For the longest time I have been fighting what to do with machines that have 4GB or more of memory and large memory mapped I/O resources. As the conflict in memory space can cause a loss of 1/2GB of memory. Which does not tend to be good for performance.
Looking the large memory mapped I/O resources all have 64bit BARs. So I am just going to modify the LinuxBIOS resource allocator to put 64bit BARs on x86-64 boxes at least above the top of memory.
There are a couple of short term hacks that I can do with relocating memory but on the Opteron the more memory I add the more problems I run into. And moving BARS above 4G looks like the right term fix.
Any objections?
Eric
* Eric W. Biederman ebiederman@lnxi.com [040601 08:05]:
Looking the large memory mapped I/O resources all have 64bit BARs.

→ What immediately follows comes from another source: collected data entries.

(* ===== verification/SocketData.v ===== *)
(** * The state of the socket server: skynet-src/socket_server.c

    Sockets, their write buffers, the requests in the command pipe, and the
    functions on one socket the rest is built from. A pointer into [slot] is its
    index; a list of write buffers ends at its [tail]; the union [p] is the
    alternative stored last. *)
From S2P Require Import Prelude CLib CNum SocketKernel.
From Stdlib Require Import Ascii String.
#[local] Open Scope Z_scope.

Definition MAX_INFO : Z := 128.
Definition MAX_SOCKET_P : Z := 16.
Definition MAX_EVENT : Z := 64.
Definition MIN_READ_BUFFER : Z := 64.
Definition SOCKET_TYPE_INVALID : Z := 0.
Definition SOCKET_TYPE_RESERVE : Z := 1.
Definition SOCKET_TYPE_PLISTEN : Z := 2.
Definition SOCKET_TYPE_LISTEN : Z := 3.
Definition SOCKET_TYPE_CONNECTING : Z := 4.
Definition SOCKET_TYPE_CONNECTED : Z := 5.
Definition SOCKET_TYPE_HALFCLOSE : Z := 6.
Definition SOCKET_TYPE_PACCEPT : Z := 7.
Definition SOCKET_TYPE_BIND : Z := 8.
Definition MAX_SOCKET : Z := Z.shiftl 1 MAX_SOCKET_P.
Definition READING_PAUSE : Z := 0.
Definition READING_RESUME : Z := 1.
Definition READING_CLOSE : Z := 2.
Definition HASH_ID (id : Z) : Z := u32 id mod MAX_SOCKET.
Definition ID_TAG16 (id : Z) : Z := Z.land (Z.shiftr id MAX_SOCKET_P) 0xffff.
Definition PROTOCOL_TCP : Z := 0.
Definition PROTOCOL_UDP : Z := 1.
Definition PROTOCOL_UDPv6 : Z := 2.
Definition PROTOCOL_UNKNOWN : Z := 255.
Definition UDP_ADDRESS_SIZE : Z := 19.
Definition MAX_UDP_PACKAGE : Z := 65535.
Definition WARNING_SIZE : Z := 1024 * 1024.
Inductive priority : Type := PRIORITY_HIGH | PRIORITY_LOW.

Definition SOCKET_DATA : Z := 0.
Definition SOCKET_CLOSE : Z := 1.
Definition SOCKET_OPEN : Z := 2.
Definition SOCKET_ACCEPT : Z := 3.
Definition SOCKET_ERR : Z := 4.
Definition SOCKET_EXIT : Z := 5.
Definition SOCKET_UDP : Z := 6.
Definition SOCKET_WARNING : Z := 7.

(** a buffer and its size; the size [USEROBJECT] stands for an object *)
Inductive payload : Type := Memory (buffer : loc) (bytes : list Z) | Object (buffer : loc).
Definition p_buffer (b : payload) : loc := match b with Memory l _ | Object l => l end.

(** the data of a message: nothing, a text of the system, or a buffer *)
Inductive message_data : Type := Null | Text (s : string) | Buffer (l : loc) (bytes : list Z).
Record socket_message : Type := SocketMessage { r_id : Z; r_opaque : Z; r_ud : Z; r_data : message_data }.

(** [struct socket_sendbuffer] *)
Inductive sendbuffer : Type :=
  | SOCKET_BUFFER_MEMORY (buffer : loc) (bytes : list Z)
  | SOCKET_BUFFER_OBJECT (buffer : loc)
  | SOCKET_BUFFER_RAWPOINTER (buffer : loc) (bytes : list Z).

(** [wb_data]: the [sz] bytes from [ptr] on *)
Record write_buffer : Type := WriteBuffer {
  wb_buffer : loc;
  wb_ptr : loc;
  wb_data : list Z;
  wb_userobject : bool;
  wb_udp_address : list Z
}.

Record socket_stat : Type := SocketStat { st_rtime : Z; st_wtime : Z; st_read : Z; st_write : Z }.

Inductive punion : Type := PSize (size : Z) | PAddress (udp_address : list Z).

Record socket : Type := Socket {
  s_opaque : Z;
  s_high : list write_buffer;
  s_low : list write_buffer;
  s_wb_size : Z;
  s_stat : socket_stat;
  s_sending : Z;
  s_fd : Z;
  s_id : Z;
  s_protocol : Z;
  s_type : Z;
  s_reading : Z;
  s_udpconnecting : Z;
  s_warn_size : Z;
  s_p : punion;
  s_dw_lock : bool;
  s_dw_offset : Z;
  s_dw_buffer : option payload
}.
Definition set_opaque v s := Socket v (s_high s) (s_low s) (s_wb_size s) (s_stat s) (s_sending s) (s_fd s) (s_id s) (s_protocol s) (s_type s) (s_reading s) (s_udpconnecting s) (s_warn_size s) (s_p s) (s_dw_lock s) (s_dw_offset s) (s_dw_buffer s).
Definition set_high v s := Socket (s_opaque s) v (s_low s) (s_wb_size s) (s_stat s) (s_sending s) (s_fd s) (s_id s) (s_protocol s) (s_type s) (s_reading s) (s_udpconnecting s) (s_warn_size s) (s_p s) (s_dw_lock s) (s_dw_offset s) (s_dw_buffer s).
Definition set_low v s := Socket (s_opaque s) (s_high s) v (s_wb_size s) (s_stat s) (s_sending s) (s_fd s) (s_id s) (s_protocol s) (s_type s) (s_reading s) (s_udpconnecting s) (s_warn_size s) (s_p s) (s_dw_lock s) (s_dw_offset s) (s_dw_buffer s).
Definition set_wb_size v s := Socket (s_opaque s) (s_high s) (s_low s) v (s_stat s) (s_sending s) (s_fd s) (s_id s) (s_protocol s) (s_type s) (s_reading s) (s_udpconnecting s) (s_warn_size s) (s_p s) (s_dw_lock s) (s_dw_offset s) (s_dw_buffer s).
Definition set_stat v s := Socket (s_opaque s) (s_high s) (s_low s) (s_wb_size s) v (s_sending s) (s_fd s) (s_id s) (s_protocol s) (s_type s) (s_reading s) (s_udpconnecting s) (s_warn_size s) (s_p s) (s_dw_lock s) (s_dw_offset s) (s_dw_buffer s).
Definition set_sending v s := Socket (s_opaque s) (s_high s) (s_low s) (s_wb_size s) (s_stat s) v (s_fd s) (s_id s) (s_protocol s) (s_type s) (s_reading s) (s_udpconnecting s) (s_warn_size s) (s_p s) (s_dw_lock s) (s_dw_offset s) (s_dw_buffer s).
Definition set_fd v s := Socket (s_opaque s) (s_high s) (s_low s) (s_wb_size s) (s_stat s) (s_sending s) v (s_id s) (s_protocol s) (s_type s) (s_reading s) (s_udpconnecting s) (s_warn_size s) (s_p s) (s_dw_lock s) (s_dw_offset s) (s_dw_buffer s).
Definition set_id v s := Socket (s_opaque s) (s_high s) (s_low s) (s_wb_size s) (s_stat s) (s_sending s) (s_fd s) v (s_protocol s) (s_type s) (s_reading s) (s_udpconnecting s) (s_warn_size s) (s_p s) (s_dw_lock s) (s_dw_offset s) (s_dw_buffer s).
Definition set_protocol v s := Socket (s_opaque s) (s_high s) (s_low s) (s_wb_size s) (s_stat s) (s_sending s) (s_fd s) (s_id s) v (s_type s) (s_reading s) (s_udpconnecting s) (s_warn_size s) (s_p s) (s_dw_lock s) (s_dw_offset s) (s_dw_buffer s).
Definition set_type v s := Socket (s_opaque s) (s_high s) (s_low s) (s_wb_size s) (s_stat s) (s_sending s) (s_fd s) (s_id s) (s_protocol s) v (s_reading s) (s_udpconnecting s) (s_warn_size s) (s_p s) (s_dw_lock s) (s_dw_offset s) (s_dw_buffer s).
Definition set_reading v s := Socket (s_opaque s) (s_high s) (s_low s) (s_wb_size s) (s_stat s) (s_sending s) (s_fd s) (s_id s) (s_protocol s) (s_type s) v (s_udpconnecting s) (s_warn_size s) (s_p s) (s_dw_lock s) (s_dw_offset s) (s_dw_buffer s).
Definition set_udpconnecting v s := Socket (s_opaque s) (s_high s) (s_low s) (s_wb_size s) (s_stat s) (s_sending s) (s_fd s) (s_id s) (s_protocol s) (s_type s) (s_reading s) v (s_warn_size s) (s_p s) (s_dw_lock s) (s_dw_offset s) (s_dw_buffer s).
Definition set_warn_size v s := Socket (s_opaque s) (s_high s) (s_low s) (s_wb_size s) (s_stat s) (s_sending s) (s_fd s) (s_id s) (s_protocol s) (s_type s) (s_reading s) (s_udpconnecting s) v (s_p s) (s_dw_lock s) (s_dw_offset s) (s_dw_buffer s).
Definition set_p v s := Socket (s_opaque s) (s_high s) (s_low s) (s_wb_size s) (s_stat s) (s_sending s) (s_fd s) (s_id s) (s_protocol s) (s_type s) (s_reading s) (s_udpconnecting s) (s_warn_size s) v (s_dw_lock s) (s_dw_offset s) (s_dw_buffer s).
Definition set_dw_lock v s := Socket (s_opaque s) (s_high s) (s_low s) (s_wb_size s) (s_stat s) (s_sending s) (s_fd s) (s_id s) (s_protocol s) (s_type s) (s_reading s) (s_udpconnecting s) (s_warn_size s) (s_p s) v (s_dw_offset s) (s_dw_buffer s).
Definition set_dw_offset v s := Socket (s_opaque s) (s_high s) (s_low s) (s_wb_size s) (s_stat s) (s_sending s) (s_fd s) (s_id s) (s_protocol s) (s_type s) (s_reading s) (s_udpconnecting s) (s_warn_size s) (s_p s) (s_dw_lock s) v (s_dw_buffer s).
Definition set_dw_buffer v s := Socket (s_opaque s) (s_high s) (s_low s) (s_wb_size s) (s_stat s) (s_sending s) (s_fd s) (s_id s) (s_protocol s) (s_type s) (s_reading s) (s_udpconnecting s) (s_warn_size s) (s_p s) (s_dw_lock s) (s_dw_offset s) v.

Definition empty_socket : socket :=
  Socket 0 [] [] 0 (SocketStat 0 0 0 0) 0 0 0 0 SOCKET_TYPE_INVALID READING_PAUSE 0 0 (PSize 0) false 0 None.

(** ** Requests in the command pipe *)
Inductive request : Type :=
  | ROpen (id port opaque : Z) (host : string)
  | RSend (p : priority) (id : Z) (data : payload)
  | RSendUdp (id : Z) (data : payload) (address : list Z)
  | RSetUdp (id : Z) (address : list Z)
  | RClose (id : Z) (shutdown : bool) (opaque : Z)
  | RListen (id fd opaque : Z)
  | RBind (id fd opaque : Z)
  | RResume (id opaque : Z)
  | RPause (id opaque : Z)
  | RSetopt (id what value : Z)
  | RUdp (id fd family opaque : Z)
  | RExit.

(** [pipe]: the requests between [sendctrl_fd] and [recvctrl_fd] *)
Record socket_server : Type := SocketServer {
  ss_time : Z;
  ss_recvctrl_fd : Z;
  ss_sendctrl_fd : Z;
  ss_checkctrl : bool;
  ss_event_fd : Z;
  ss_alloc_id : Z;
  ss_event_n : Z;
  ss_event_index : Z;
  ss_ev : list event;
  ss_slot : list socket;
  ss_pipe : list request
}.
Definition ss_set_time v ss := SocketServer v (ss_recvctrl_fd ss) (ss_sendctrl_fd ss) (ss_checkctrl ss) (ss_event_fd ss) (ss_alloc_id ss) (ss_event_n ss) (ss_event_index ss) (ss_ev ss) (ss_slot ss) (ss_pipe ss).
Definition ss_set_checkctrl v ss := SocketServer (ss_time ss) (ss_recvctrl_fd ss) (ss_sendctrl_fd ss) v (ss_event_fd ss) (ss_alloc_id ss) (ss_event_n ss) (ss_event_index ss) (ss_ev ss) (ss_slot ss) (ss_pipe ss).
Definition ss_set_alloc_id v ss := SocketServer (ss_time ss) (ss_recvctrl_fd ss) (ss_sendctrl_fd ss) (ss_checkctrl ss) (ss_event_fd ss) v (ss_event_n ss) (ss_event_index ss) (ss_ev ss) (ss_slot ss) (ss_pipe ss).
Definition ss_set_event_n v ss := SocketServer (ss_time ss) (ss_recvctrl_fd ss) (ss_sendctrl_fd ss) (ss_checkctrl ss) (ss_event_fd ss) (ss_alloc_id ss) v (ss_event_index ss) (ss_ev ss) (ss_slot ss) (ss_pipe ss).
Definition ss_set_event_index v ss := SocketServer (ss_time ss) (ss_recvctrl_fd ss) (ss_sendctrl_fd ss) (ss_checkctrl ss) (ss_event_fd ss) (ss_alloc_id ss) (ss_event_n ss) v (ss_ev ss) (ss_slot ss) (ss_pipe ss).
Definition ss_set_ev v ss := SocketServer (ss_time ss) (ss_recvctrl_fd ss) (ss_sendctrl_fd ss) (ss_checkctrl ss) (ss_event_fd ss) (ss_alloc_id ss) (ss_event_n ss) (ss_event_index ss) v (ss_slot ss) (ss_pipe ss).
Definition ss_set_slot v ss := SocketServer (ss_time ss) (ss_recvctrl_fd ss) (ss_sendctrl_fd ss) (ss_checkctrl ss) (ss_event_fd ss) (ss_alloc_id ss) (ss_event_n ss) (ss_event_index ss) (ss_ev ss) v (ss_pipe ss).
Definition ss_set_pipe v ss := SocketServer (ss_time ss) (ss_recvctrl_fd ss) (ss_sendctrl_fd ss) (ss_checkctrl ss) (ss_event_fd ss) (ss_alloc_id ss) (ss_event_n ss) (ss_event_index ss) (ss_ev ss) (ss_slot ss) v.

Definition put_socket (ss : socket_server) (i : Z) (s : socket) : outcome socket_server :=
  l ← set_idx (ss_slot ss) i s; Ret (ss_set_slot l ss).
Definition get_socket (ss : socket_server) (i : Z) : outcome socket := get_idx (ss_slot ss) i.
(* ===== verification/SocketOrder.v ===== *)
(** * Several threads send to one TCP socket

    The senders and the socket thread as a step relation. A sender writes at once
    when it gets the lock and nothing is waiting, or counts itself in [sending]
    and later puts a request in the pipe; the socket thread takes the requests and
    sends the buffers. Steps of different threads interleave freely. *)
From S2P Require Import Prelude CLib CNum SocketKernel SocketData SocketWrite SocketCtrl SocketPoll SocketApi SocketStream.
From Stdlib Require Import Ascii String.
#[local] Open Scope Z_scope.

Section order.
Context {W : Type} `{!Kernel W} `{!KernelLaws W} (id fd : Z).
#[local] Abbreviation i := (HASH_ID id).

(** a package: how it was sent, and its bytes *)
Definition package : Type := priority * list Z.

(** [y_holder]: the send that has the lock; [y_waiting]: the sends that are counted
    and not in the pipe yet; [y_log]: the packages in the order the sends took
    effect, at getting the lock or at entering the pipe *)
Record sys : Type := Sys {
  y_ss : socket_server;
  y_w : W;
  y_holder : option sendbuffer;
  y_waiting : list (priority * sendbuffer);
  y_log : list package
}.

(** an object is sent with high priority *)
Definition sendable (pr : priority) (buf : sendbuffer) : Prop :=
  pr = PRIORITY_LOW → match buf with SOCKET_BUFFER_OBJECT _ => False | _ => True end.

Inductive step : sys → sys → Prop :=
  | st_lock ss w waiting log buf s s' n ss' :
      get_socket ss i = Ret s → can_direct_write s id = true → socket_trylock s 0 = (true, s', n) →
      put_socket ss i s' = Ret ss' →
      step (Sys ss w None waiting log) (Sys ss' w (Some buf) waiting (log ++ [(PRIORITY_HIGH, sendbuffer_bytes buf)]))
  | st_write ss w waiting log buf s r s' w' ss' :
      get_socket ss i = Ret s → direct_write ss i s buf w = Ret (r, s', w') →
      put_socket ss i (spinlock_unlock s') = Ret ss' →
      step (Sys ss w (Some buf) waiting log) (Sys ss' w' None waiting log)
  | st_count ss w holder waiting log pr buf s s' ss' :
      sendable pr buf → get_socket ss i = Ret s → inc_sending_ref s id = Ret s' → put_socket ss i s' = Ret ss' →
      step (Sys ss w holder waiting log) (Sys ss' w holder (waiting ++ [(pr, buf)]) log)
  | st_request ss w holder l1 l2 log pr buf ss' w' :
      send_end ss pr id buf w = (ss', w') →
      step (Sys ss w holder (l1 ++ (pr, buf) :: l2) log) (Sys ss' w' holder (l1 ++ l2) (log ++ [(pr, sendbuffer_bytes buf)]))
  | st_ctrl ss w holder waiting log req pipe r ss' w' :
      ss_pipe ss = req :: pipe → ctrl_cmd (ss_set_pipe pipe ss) req w = Ret (r, ss', w') →
      step (Sys ss w holder waiting log) (Sys ss' w' holder waiting log)
  | st_flush ss w holder waiting log s r s' n w' ss' :
      get_socket ss i = Ret s → send_buffer ss i s 0 w = Ret (r, s', n, w') → is_close r = false →
      put_socket ss i s' = Ret ss' →
      step (Sys ss w holder waiting log) (Sys ss' w' holder waiting log).

(** ** The invariant *)
Definition in_pipe (req : request) : option package :=
  match req with RSend pr _ b => Some (pr, payload_bytes b) | _ => None end.
(** a request of a sender *)
Definition send_request_ok (req : request) : Prop :=
  match req with
  | RSend pr id' b => id' = id ∧ (pr = PRIORITY_LOW → match b with Object _ => False | Memory _ _ => True end)
  | _ => False
  end.
Definition piped (ss : socket_server) : list package := omap in_pipe (ss_pipe ss).
#[local] Arguments piped : simpl never.

Definition held (holder : option sendbuffer) (s : socket) : list Z :=
  match holder with Some buf => sendbuffer_bytes buf | None => direct_bytes s end.

(** [hs]: the packages that went out or are at the front, whole; [ls]: those of the low list *)
Definition stream_is (base : list Z) (y : sys) (s : socket) (hs ls : list (list Z)) : Prop :=
  wire (y_w y) (s_fd s) ++ held (y_holder y) s ++ data_of (s_high s) = base ++ mjoin hs ∧
  wb_data <$> s_low s = ls ∧
  hs ++ ls ++ (snd <$> piped (y_ss y)) ≡ₚ snd <$> y_log y ∧
  (Forall (λ p, p.1 = PRIORITY_HIGH) (y_log y) → ls = [] ∧ hs ++ (snd <$> piped (y_ss y)) = snd <$> y_log y).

So I am just going to modify the LinuxBIOS resource allocator to put 64bit BARs on x86-64 boxes at least above the top of memory.
There are a couple of short term hacks that I can do with relocating memory but on the Opteron the more memory I add the more problems I run into. And moving BARS above 4G looks like the right term fix.
When running a 32bit operating system (like linux/x86) does this mean that I am able to see more of my memory, but my pci devices will vanish?
Stefan
Stefan Reinauer stepan@openbios.org writes:
- Eric W. Biederman ebiederman@lnxi.com [040601 08:05]:
Looking the large memory mapped I/O resources all have 64bit BARs. So I am just going to modify the LinuxBIOS resource allocator to put 64bit BARs on x86-64 boxes at least above the top of memory.
There are a couple of short term hacks that I can do with relocating memory but on the Opteron the more memory I add the more problems I run into. And moving BARS above 4G looks like the right term
^long
fix.
When running a 32bit operating system (like linux/x86) does this mean that I am able to see more of my memory, but my pci devices will vanish?
Essentially. Although the pci devices don't vanish you likely can't use them because some of their BARS have values that 32bit kernels can't cope with. lspci should let you see that though. A 32bit kernel with PAE enabled could code but no one has written the code.
I don't have a problem with adding an option to disable this for 32bit kernels. I am just tired of optimizing 64bit machines for 32bit kernels.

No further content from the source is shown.